Pour l’Irlandais la solution serait que le Basque dispute plus d’épreuves des circuits historiques. « Jon (Rahm) devrait jouer plus régulièrement sur le DP World Tour. Parce que cela l’aiderait à être un meilleur compétiteur quand il s’agira des tournois Majeurs. C’est mon avis. »
Je ne crois pas que cela a été pour eux la meilleure des préparations quand, dans le même temps, les joueurs du PGA Tour se sont frottés au TPC Sawgrass (Players Championship) quelques jours après Bay Hill (Arnold Palmer Invitational).
Sir Nick Faldo
Justement. La situation délicate que traverse Jon Rahm, notamment vis-à-vis du DP World Tour et de son éligibilité pour la prochaine Ryder Cup à Adare Manor est aussi – peut-être – une explication à ce premier tour complètement raté. C’est ce qu’avance en tout cas Sir Nick Faldo sur Sky Sports.

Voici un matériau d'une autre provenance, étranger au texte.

(** C9 (the failures of the middleware).  The middleware answers 401
    "No token provided" when the Authorization header is absent or is not
    "Bearer " followed by a token.  With a signing secret configured, a
    token that [jwt.verify] rejects is answered 401 with the failure the
    library reported and a code of its own: TOKEN_EXPIRED together with the
    expiry time, TOKEN_NOT_ACTIVE together with the start of validity, or
    TOKEN_INVALID together with the library's message.  Such an answer is
    never the one for a missing token, and two of them are equal only for
    errors of the same name. *)
Theorem authenticate_failures `{Jwt} (cfg : gmap string JS.value) (now : Z) :
  (forall authorization,
     match authorization with
     | None => True
     | Some h => JS.startsWith h "Bearer " = false \/ h = "Bearer "
     end ->
     authenticate cfg authorization now = respond 401 (JError "No token provided"))
  /\ (JS.truthy_value (JS.get cfg "jwtSecret") = true ->
      (forall token err,
         token <> "" ->
         jwt_verify token (JS.get cfg "jwtSecret") now = Failed err ->
         authenticate cfg (Some ("Bearer " +:+ token)) now =
           respond 401
             match err with
             | TokenExpiredError _ expiredAt =>
                 JTokenExpired "Token expired" expiredAt "TOKEN_EXPIRED"
             | NotBeforeError _ date =>
                 JTokenNotActive "Token not yet valid" date "TOKEN_NOT_ACTIVE"
             | JsonWebTokenError message =>
                 JTokenInvalid "Invalid token" message "TOKEN_INVALID"
             end
         /\ authenticate cfg (Some ("Bearer " +:+ token)) now
            <> respond 401 (JError "No token provided"))
      /\ (forall token token' err err',
            token <> "" -> token' <> "" ->
            jwt_verify token (JS.get cfg "jwtSecret") now = Failed err ->
            jwt_verify token' (JS.get cfg "jwtSecret") now = Failed err' ->
            authenticate cfg (Some ("Bearer " +:+ token)) now
            = authenticate cfg (Some ("Bearer " +:+ token')) now ->
            error_name err = error_name err')).
Proof.
  split.
  - intros authorization Hh. apply authenticate_no_token. exact Hh.
  - intros Hs.
    assert (forall token err, token <> "" ->
              jwt_verify token (JS.get cfg "jwtSecret") now = Failed err ->
              authenticate cfg (Some ("Bearer " +:+ token)) now =
                respond 401
                  match err with
                  | TokenExpiredError _ expiredAt =>
                      JTokenExpired "Token expired" expiredAt "TOKEN_EXPIRED"
                  | NotBeforeError _ date =>
                      JTokenNotActive "Token not yet valid" date "TOKEN_NOT_ACTIVE"
                  | JsonWebTokenError message =>
                      JTokenInvalid "Invalid token" message "TOKEN_INVALID"
                  end) as Hfail.
    { intros token err Hne Hv. destruct token as [|c token]; [contradiction|].
      rewrite (authenticate_verify_failed cfg c token now err Hs Hv).
      destruct err; reflexivity. }
    split.
    + intros token err Hne Hv. split; [apply Hfail; assumption|].
      rewrite (Hfail token err Hne Hv). destruct err; discriminate.
    + intros token token' err err' Hne Hne' Hv Hv'.
      rewrite (Hfail token err Hne Hv), (Hfail token' err' Hne' Hv').
      destruct err, err'; (reflexivity || discriminate).
Qed.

« Jon mène ses combats avec le DP World Tour concernant les affaires de la Ryder Cup, souffle le triple vainqueur de la veste verte. Peut-être que cela l’a affecté. Et puis ils débarquent de tournois sur le LIV où le score pour gagner tourne autour de -25. Ici, ce n’est pas possible. Je ne crois pas que cela a été pour eux la meilleure des préparations quand, dans le même temps, les joueurs du PGA Tour se sont frottés au TPC Sawgrass (Players Championship) quelques jours après Bay Hill (Arnold Palmer Invitational). »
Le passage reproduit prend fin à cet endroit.